■ Work order
From the records below, work out how many lines contain "splits". Reply with that number alone.

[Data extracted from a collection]
Lemma match_after_some marker url seg :
  match_after marker url = Some seg ->
  seg <> ""%string /\ has_char "/" seg = false.
Proof.
  induction url as [|c url IH]; cbn [match_after].
  - destruct (String.prefix marker ""); [|discriminate].
    destruct (String.eqb_spec (segment (drop (String.length marker) "")) "");
      [discriminate|].
    intros [= <-]. split; [assumption | apply segment_no_slash].
  - destruct (String.prefix marker (String c url)); [|exact IH].
    destruct (String.eqb_spec
                (segment (drop (String.length marker) (String c url))) "");
      [exact IH|].
    intros [= <-]. split; [assumption | apply segment_no_slash].
Qed.

Lemma match_last_segment_some url seg :
  match_last_segment url = Some seg ->
  seg <> ""%string /\ has_char "/" seg = false.
Proof.
  induction url as [|c url IH]; cbn [match_last_segment]; [discriminate|].
  destruct (is_slash c && negb (String.eqb (segment url) "")
            && (String.eqb (after_segment url) ""
                || String.eqb (after_segment url) "/")) eqn:E; [|exact IH].
  intros [= <-]. apply andb_true_iff in E. destruct E as [E _].
  apply andb_true_iff in E. destruct E as [_ E].
  apply negb_true_iff in E. split; [|apply segment_no_slash].
  intros H. rewrite H in E. discriminate.
Qed.

Lemma includes_prefix_false s t :
  includes s t = false -> String.prefix t s = false.
Proof.
  destruct s; cbn [includes]; intros H; apply orb_false_iff in H; tauto.
Qed.

Lemma match_after_none marker url :
  includes url marker = false -> match_after marker url = None.
Proof.
  induction url as [|c url IH]; intros H; cbn [match_after];
    rewrite (includes_prefix_false _ _ H).
  - reflexivity.
  - apply IH. cbn [includes] in H. apply orb_false_iff in H. tauto.
Qed.

(** X7: The name that [extractModpackName] gives is never empty and has no
    slash and no dash; without "curseforge.com" and "modrinth.com" in the
    URL it has no underscore either.  A CurseForge URL without
    "/projects/" and a Modrinth URL without "/project/" give
    "Unknown Modpack". *)
Theorem extractModpackName_shape (url : string) :
  let name := extractModpackName url in
  name <> ""%string
  /\ has_char "/" name = false
  /\ has_char "-" name = false
  /\ (includes url "curseforge.com" = false ->
      includes url "modrinth.com" = false ->
      has_char "_" name = false)
  /\ (includes url "curseforge.com" = true ->
      includes url "/projects/" = false ->
      name = "Unknown Modpack")
  /\ (includes url "curseforge.com" = false ->
      includes url "modrinth.com" = true ->
      includes url "/project/" = false ->
      name = "Unknown Modpack").
Proof.
  assert (G : forall m f,
             f "-"%char = true ->
             name_or_unknown m f <> ""%string
             /\ (forall seg, m = Some seg ->
                   seg <> ""%string /\ has_char "/" seg = false) ->
             name_or_unknown m f <> ""%string
             /\ has_char "/" (name_or_unknown m f) = false
             /\ has_char "-" (name_or_unknown m f) = false).
  { intros m f Hf [H1 H2]. destruct m as [seg|]; cbn.
    - destruct (H2 seg eq_refl) as [Hne Hsl]. splits.
      + now apply replace_chars_nonempty.
      + now apply replace_chars_no_slash.
      + apply replace_chars_removes; [exact Hf | discriminate].
    - splits; [discriminate | reflexivity | reflexivity]. }
  assert (N : forall m f,
             (forall seg, m = Some seg -> seg <> ""%string) ->
             name_or_unknown m f <> ""%string).
  { intros m f H. destruct m as [seg|]; cbn; [|discriminate].
    apply replace_chars_nonempty. now apply H. }
  intros name. subst name. unfold extractModpackName.
  destruct (includes url "curseforge.com") eqn:Hc;
    [|destruct (includes url "modrinth.com") eqn:Hm].
  - destruct (G (match_after "/projects/" url) is_dash eq_refl) as (A & B & C).
    { split.
      - apply N. intros seg H. now apply match_after_some in H.
      - intros seg H. now apply match_after_some in H. }
    splits; auto; try discriminate.
    intros _ H. now rewrite match_after_none.
  - destruct (G (match_after "/project/" url) is_dash eq_refl) as (A & B & C).
    { split.
      - apply N. intros seg H. now apply match_after_some in H.
      - intros seg H. now apply match_after_some in H. }
    splits; auto; try discriminate.
    intros _ _ H. now rewrite match_after_none.
  - destruct (G (match_last_segment url) is_dash_or_underscore eq_refl)
      as (A & B & C).
    { split.
      - apply N. intros seg H. now apply match_last_segment_some in H.
      - intros seg H. now apply match_last_segment_some in H. }
    splits; auto; try discriminate.
    intros _ _. destruct (match_last_segment url) as [seg|]; cbn; [|reflexivity].
    apply replace_chars_removes; [reflexivity | discriminate].
Qed.

(** * More on the run *)

(** ** What a run emits *)

Lemma run_steps_emissions d u st fa rest :
  forall i w exit w',
    known d rest w ->
    run_steps d u st fa i rest w = (Ok exit, w') ->
    exit = (if fails_within fa i (List.length rest) then Returned else Finished)
    /\ clock w' = clock w
    /\ clock_pos w' = (clock_pos w + loop_readings fa i (List.length rest))%nat
    /\ emitted w'
       = (emitted w ++ loop_emissions d u fa i rest
          ++ (if fails_within fa i (List.length rest)
              then [failed_event d u ((clock w (clock_pos w' - 1) - st) / 1000)]
              else []))%list.
Proof.
  unfold loop_readings.
  induction rest as [|s rest IH]; intros i w exit w' Hk Hrun.
  - cbn in Hrun. injection Hrun as <- <-. cbn [List.length loop_emissions].
    rewrite fails_within_nil. cbn. rewrite app_nil_r. splits; auto.
  - assert (Hks : has_key DeploymentStep.id (DeploymentStep.id s) (steps (db w))
                  = true) by (apply Hk; now left).
    cbn [List.length loop_emissions].
    destruct (Z.eq_dec (Z.of_nat i) fa) as [He|Hne].
    + rewrite run_steps_failed in Hrun by (assumption || apply Hk).
      injection Hrun as <- <-. rewrite (fails_within_here _ _ _ He).
      apply Z.eqb_eq in He. rewrite He. splits; try reflexivity.
      * unfold after_failed. wsimpl. apply Z.eqb_eq in He. lia.
      * unfold after_failed, failed_event. wsimpl.
        rewrite <- !app_assoc. cbn [app Nat.sub]. reflexivity.
    + rewrite run_steps_completed in Hrun by assumption.
      apply IH in Hrun; [|apply known_after_completed; exact Hk].
      destruct Hrun as (E1 & E2 & Ep & E3).
      rewrite (fails_within_skip _ _ _ Hne).
      pose proof Hne as Hne'. apply Z.eqb_neq in Hne'. rewrite Hne'. splits.
      * exact E1.
      * rewrite E2. reflexivity.
      * rewrite Ep. unfold after_completed. wsimpl.
        destruct (fails_within fa (S i) (List.length rest)) eqn:Hf; [|lia].
        unfold fails_within in Hf. apply andb_true_iff in Hf.
        rewrite Z.leb_le, Z.ltb_lt in Hf. lia.
      * rewrite E3. unfold after_completed. wsimpl.
        rewrite <- !app_assoc. cbn [app]. reflexivity.
Qed.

■ Exercise response
8